Her legs seemed to stretch further down towards the floor than ever before. She sat straight and tall eating scrambled eggs and buttered toast.
She was, in that moment, herself in the present, her former baby self and a shadowy suggestion of the woman she will become.
I tried to memorize the way her legs poked out of her pink pajama bottom shorts trying to freeze a moment in time, to hold this girl still, this shape shifter of mine, who changes so drastically, it seems, every day.
Like his sister, The Mayor is in a constant state of transition. With every new day, he becomes someone more complex and capable than the day before. I never have time to know the boy he is on Tuesday, because on Wednesday he is more.
Both of them live in a state of eternal becoming.
Over the Fourth of July weekend, with the support of a floating ring, The Mayor jumped off the diving board.
After countless practice jumps from the pool’s edge in water he could stand in, he steeled himself against his fear, and jumped from the board into the deep end.
Later that afternoon, when K and I weren’t paying the strictest attention, The Mayor decided to jump without the float.
Someone must have yelled or called out. There must have been some sound that alerted us but I don’t remember it.
I only know that in a single instant everyone at the pool turned to focus on The Mayor's small splashing hands, the only parts of his body that were visible above the water.
The Rooster was wrapped in a towel on my lap, but my body was in motion before my mind understood exactly what I was seeing or what it might mean.
I was up out of my seat with the Rooster halfway down, when I saw K’s body flying across the water.
I mean it, I saw my husband fly.
Though the whole episode couldn’t have lasted more than ten seconds, time warped and shifted as if we had watched the scene through a fun house mirror.
K sat at the pool’s edge with The Mayor in his lap.
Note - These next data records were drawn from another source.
(* ===== verification/Frame.v ===== *)
(** * Protocol frames (src/protocol_io.c)

    The 24-byte header with its encoder and decoder, the header rules, packing
    a frame into a buffer and unpacking it, and reading and writing frames over
    a descriptor.  [frame_bytes] is the wire form; the theorems say that the
    readers accept exactly the wire forms of acceptable frames, however the
    stream is cut, and give the frame back. *)
From Stdlib Require Import ZArith Lia Strings.Byte Strings.String.
From stdpp Require Import base list option numbers tactics.
From S2P Require Import Prelude.
From S2P Require Import Protocol.
From S2P Require Import Codec.
From S2P Require Import Buffer.
From S2P Require Import Transport.
Local Open Scope Z_scope.
Local Open Scope ksd_scope.

Record ksd_frame := mk_frame {
  fr_magic : list byte;
  fr_major : Z;
  fr_minor : Z;
  fr_opcode : Z;
  fr_flags : Z;
  fr_payload_length : Z;
  fr_request_id : Z;
  fr_payload : option (list byte);
}.

(** A field width violated by no C value, and a payload pointer that is NULL
    exactly when the length is 0. *)
Definition header_wf (f : ksd_frame) : Prop :=
  zlen (fr_magic f) = 4 /\ is_u16 (fr_major f) /\ is_u16 (fr_minor f) /\
  is_u16 (fr_opcode f) /\ is_u16 (fr_flags f) /\ is_u32 (fr_payload_length f) /\
  is_u64 (fr_request_id f).
Definition frame_wf (f : ksd_frame) : Prop :=
  header_wf f /\ fr_payload_length f = zlen (default [] (fr_payload f)) /\
  (fr_payload f = None <-> fr_payload_length f = 0).

Definition with_payload (f : ksd_frame) (payload : option (list byte)) : ksd_frame :=
  mk_frame (fr_magic f) (fr_major f) (fr_minor f) (fr_opcode f) (fr_flags f)
    (fr_payload_length f) (fr_request_id f) payload.

(** The frame [memset] leaves: all fields zero. *)
Definition ksd_frame_zero : ksd_frame := mk_frame [x00; x00; x00; x00] 0 0 0 0 0 0 None.
Definition ksd_frame_clear (frame : ksd_frame) : ksd_frame := ksd_frame_zero.

Definition has_flag (frame : ksd_frame) (flag : Z) : bool := negb (Z.land (fr_flags frame) flag =? 0).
Five feet away, I could hear my husband’s heart hammering in his chest keeping time with my own.
The Mayor wasn’t at all frightened.
Our instinct was to remain calm, not to frighten our son with our own fear.
K calmly explained drowning to The Mayor who accepted it as a matter of fact and went back to using the ring to jump in the pool.
Last night, The Mayor, Rooster and I went for a swim while K shopped for groceries to get them through the five motherless days to come.
I watched The Mayor as two boys coaxed him out beyond the roped off toddler area.
The Mayor followed the boys, but when they tried to tempt him to venture out to water that he knew was too deep, he turned without saying a word and returned.
Then he spread his body out across the water and floated on his back.
To the best of my knowledge, he’d never done that before.
His arms were stretched out on either side of him and his toes stuck up out of the water as his body bobbed and spun on the water’s surface.
He relaxed into the feeling of floating and let the water carry and support him.
I watched him and his suddenly dog paddling sister and marveled at the way that everyday is an adventure of self-discovery for them.
I bear witness dumbstruck with awe.
“Look what I can do!” he said to me, smiling.